◆ Data excerpts
★ ★ ★ ★ ★ ★ ★
(* ===== verification/ConfigStore.v ===== *)
(** * The store of the configuration (lib/config/config_store, ConfigStore)

    The configuration as raw bytes in NVS.  How the compiler lays a structure
    out is not in the sources: [config_bytes] and [v1_bytes] are the bytes of an
    object, [config_object] and [v1_object] the object with given bytes. *)

From Stdlib Require Import ZArith Lia String SpecFloat.
From stdpp Require Import gmap strings.
From S2P Require Import Prelude BuildConfig CString GatewayConfig.
Open Scope Z_scope.

(** The calls of [Preferences] on blobs and counters; [raw_getBytes] answers the
    bytes read, the writes the number of bytes written. *)
Class RawPreferences (E : Type) := {
  raw_begin : string -> bool -> E -> bool * E;
  raw_end : E -> E;
  raw_getBytesLength : string -> E -> nat * E;
  raw_getBytes : string -> nat -> E -> list Z * E;
  raw_putBytes : string -> list Z -> E -> nat * E;
  raw_getUInt : string -> Z -> E -> Z * E;
  raw_putUInt : string -> Z -> E -> nat * E;
}.

Record ConfigStore := mkConfigStore {
  cg_config : GatewayConfig;
  cg_bootCount : Z;
  cg_healthy : bool;
  cg_bootCountHealthy : bool;
  cg_migratedLegacyConfig : bool;
}.

Definition ConfigStore_init : ConfigStore :=
  mkConfigStore GatewayConfig_init 0 false false false.

Section Operations.
Context (config_bytes : GatewayConfig -> list Z) (config_object : list Z -> GatewayConfig).
Context (v1_object : list Z -> GatewayConfigV1).
Context (sizeof_config sizeof_v1 : nat).
Context {E : Type} `{RawPreferences E}.

Definition configSave (config : GatewayConfig) (s : ConfigStore) (e : E)
  : bool * ConfigStore * E :=
  if negb (configOk (validateConfig config)) then (false, s, e)
  else
    let '(written, e) := raw_putBytes "config" (config_bytes config) e in
    if negb (written =? sizeof_config)%nat then (false, s, e)
    else (true, s <| cg_config := config |>, e).

(** The first part of [begin]: finding a configuration. *)
Definition configLoad (derivedGatewayId : ptr (list Z)) (s : ConfigStore) (e : E)
  : bool * ConfigStore * E :=
  let '(storedSize, e) := raw_getBytesLength "config" e in
  let '(loaded, e) :=
    if (storedSize =? sizeof_config)%nat then
      let '(bytes, e) := raw_getBytes "config" sizeof_config e in
      (if (length bytes =? sizeof_config)%nat &&
          configOk (validateConfig (config_object bytes))
       then Some (config_object bytes) else None, e)
    else (None, e) in
  match loaded with
  | Some config => (true, s <| cg_config := config |>, e)
  | None =>
      if (storedSize =? sizeof_v1)%nat then
        let '(bytes, e) := raw_getBytes "config" sizeof_v1 e in
        if negb (length bytes =? sizeof_v1)%nat then (false, s, e)
        else
          match migrateConfigV1 (v1_object bytes) with
          | None => (false, s, e)
          | Some migrated =>
              let '(saved, s, e) := configSave migrated s e in
              if negb saved then (false, s, e)
              else (true, s <| cg_migratedLegacyConfig := true |>, e)
          end
      else
        let s := s <| cg_config := setDefaults derivedGatewayId |> in
        configSave (cg_config s) s e
  end.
★ ★ ★ ★ ★ ★ ★
◆ Requirement
What is needed is a word-for-word copy of the records above, from the first line through the line that contains "raw_putBytes : string".

◆ Expected output
(* ===== verification/ConfigStore.v ===== *)
(** * The store of the configuration (lib/config/config_store, ConfigStore)

    The configuration as raw bytes in NVS.  How the compiler lays a structure
    out is not in the sources: [config_bytes] and [v1_bytes] are the bytes of an
    object, [config_object] and [v1_object] the object with given bytes. *)

From Stdlib Require Import ZArith Lia String SpecFloat.
From stdpp Require Import gmap strings.
From S2P Require Import Prelude BuildConfig CString GatewayConfig.
Open Scope Z_scope.

(** The calls of [Preferences] on blobs and counters; [raw_getBytes] answers the
    bytes read, the writes the number of bytes written. *)
Class RawPreferences (E : Type) := {
  raw_begin : string -> bool -> E -> bool * E;
  raw_end : E -> E;
  raw_getBytesLength : string -> E -> nat * E;
  raw_getBytes : string -> nat -> E -> list Z * E;
  raw_putBytes : string -> list Z -> E -> nat * E;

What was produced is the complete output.